Grayling Brain Dead as a Dodo

Letters to the Guardian telling us we’re doomed are a dime a dozen, but this one is signed by some big names like Noam Chomsky, Rowan Williams, and Professor Grayling, Master of the New College of the Humanities, London. OK, it’s also signed by Caroline Lucas, Naomi Klein, Jonathon Porritt, and Dr Rupert Read, the Socrates of Norwich, but the first named three are not people you would normally think of as thick as planks. Not the kind of people you’d expect to sign any old bit of paper without checking the small print. Well they are and they have.

The letter starts:

In our complex, interdependent global ecosystem, life is dying, with species extinction accelerating. The climate crisis is worsening much faster than previously predicted. Every single day 200 species are becoming extinct. This desperate situation can’t continue.

And continues:

Political leaders worldwide are failing.. corporate capitalism… global catastrophe.. Complacency… paralysis… grave responsibility… climate-emergency… impoverished nations… unsustainable economic growth… planet-plundering imperialism… extreme weather.. emergency investment in agro-ecological extreme-weather-resistant food production… urgent summit…

and ends:

We further call on concerned global citizens to rise up and organise against current complacency in their particular contexts, including indigenous people’s rights advocacy, decolonisation and reparatory justice – so joining the global movement that’s now rebelling against extinction (eg Extinction Rebellion in the UK) …

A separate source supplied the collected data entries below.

(** * RySimpleRangeTester: a shallow embedding of [RySimpleRangeTester.h]

    The class template [RySimpleRangeTester<T>] keeps a
    [std::unordered_map<std::string, TestItem>] of named test values, one
    shared predicate and a vector of results.  Its member functions are
    embedded as functions on a record holding the three data members.

    Modelling decisions, all taken from the header:
    - [m_testItems] is a [gmap string (TestItem T)]; the order in which a
      range-for visits an unordered map is unspecified, so the run is
      parametric in a traversal (see [Platform]);
    - [size_t] quantities that count elements are [nat]; every subtraction
      of such counts in the header has a left operand that is at least the
      right one (lemma [getPassedCount_le]), so no wrap-around occurs;
    - [std::chrono::milliseconds] counts are [Z] ([long long]);
    - a predicate invocation returns a [bool], throws an object derived from
      [std::exception] (it carries the [what()] message), or throws an
      object of another type, which [catch (const std::exception&)] does not
      handle;
    - text written to [std::cout] is represented by the structured data it
      is rendered from ([TestReport]);
    - the [double] returned by [getPassRate] is an IEEE 754 binary64 value
      ([getPassRate_double], on primitive floats); [getPassRate] gives the
      exact rational it rounds. *)

From Stdlib Require Import ZArith QArith Ascii.
From Stdlib Require Import PrimInt63 PrimFloat.
From stdpp Require Import gmap strings list fin_maps pretty.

Every one of us, especially in the materially privileged world, must commit to accepting the need to live more lightly, consume far less, and to not only uphold human rights but also our stewardship responsibilities to the planet.

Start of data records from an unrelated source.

Lemma first_ranked_committed_witness :
  [sample_phone; sample_fin; sample_bare] <> [] /\
  Forall in_range [sample_phone; sample_fin; sample_bare] /\
  @resolveOverlaps insertion_sorter [sample_phone; sample_fin; sample_bare] <> [] /\
  @recognize insertion_sorter (B "FIN: 5ARPXK2") <> [].
Proof.
  assert (Hne : [sample_phone; sample_fin; sample_bare] <> []) by discriminate.
  destruct (@first_ranked_committed insertion_sorter _ (B "FIN: 5ARPXK2")
              Hne sample_in_range) as [[H1 _] H2].
  split; [exact Hne|]. split; [exact sample_in_range|]. split; [exact H1|].
  apply H2. vm_compute. discriminate.
Defined.

(* ================================================================== *)
(** * Further properties of the resolver *)
(* ================================================================== *)
Import NerProps.

Lemma max_end_cons m c t :
  max_end m (c :: t)
  = if Z_ge_dec (Start c) m then max_end (End c) t else max_end m t.
Proof.
  unfold max_end. simpl. destruct (Z_ge_dec (Start c) m); [|reflexivity].
  simpl. destruct (rev (spec_sweep (End c) t)); reflexivity.
Qed.

Lemma max_end_mono l : forall m,
  Forall (fun c => Start c <= End c) l -> m <= max_end m l.
Proof.
  induction l as [|c t IH]; intros m Hl.
  - unfold max_end. simpl. lia.
  - inversion Hl as [|? ? Hc Ht]; subst. rewrite max_end_cons.
    destruct (Z_ge_dec (Start c) m).
    + specialize (IH (End c) Ht). lia.
    + now apply IH.
Qed.

(** Once the sweep has gone through a candidate, [maxEnd] lies beyond
    its start. *)
Lemma max_end_beyond l : forall m c,
  Forall (fun c => Start c < End c) l -> In c l -> Start c < max_end m l.
Proof.
  induction l as [|x t IH]; intros m c Hl Hin; [contradiction|].
  inversion Hl as [|? ? Hx Ht]; subst. rewrite max_end_cons.
  assert (Ht' : Forall (fun c => Start c <= End c) t)
    by (eapply Forall_impl; [|exact Ht]; simpl; lia).
  destruct Hin as [<-|Hin].
  - destruct (Z_ge_dec (Start x) m).
    + pose proof (max_end_mono (End x) Ht'). lia.
    + pose proof (max_end_mono m Ht'). lia.
  - destruct (Z_ge_dec (Start x) m); now apply IH.
Qed.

Among the 53 signatories from Britain, I counted nine psychotherapists and the like, and ten representatives of African organisations (for some reason spelt the German way – “Afrikan”) in Britain. There’s also a professor who holds a Leadership Chair in Contentious Politics, the director of Virtual Migrants, Mr Ghosthorse of the Lakota nation, and the King of Djougou.

You’ll note that the emphasis of the letter is on biodiversity and species loss, and there is just one “fact” in the entire eight paragraphs, to whit, “Every single day 200 species are becoming extinct.” So I looked up “200 species extinct” to see where this fact came from.

First stop, the WWF biodiversity page, which says:

How many species are we losing?

Well… this is the million dollar question.

And one that’s very hard to answer.

Firstly, we don’t know exactly what’s out there.

It’s a big complex world and we discover new species to science all the time.

Of course, they space it out better than that on the page.

In different typefaces.

For their Readers.

Who haven’t read a book to the end since The Very Hungry Caterpillar..

So, if we don’t know how much there is to begin with, we don’t know exactly how much we’re losing. 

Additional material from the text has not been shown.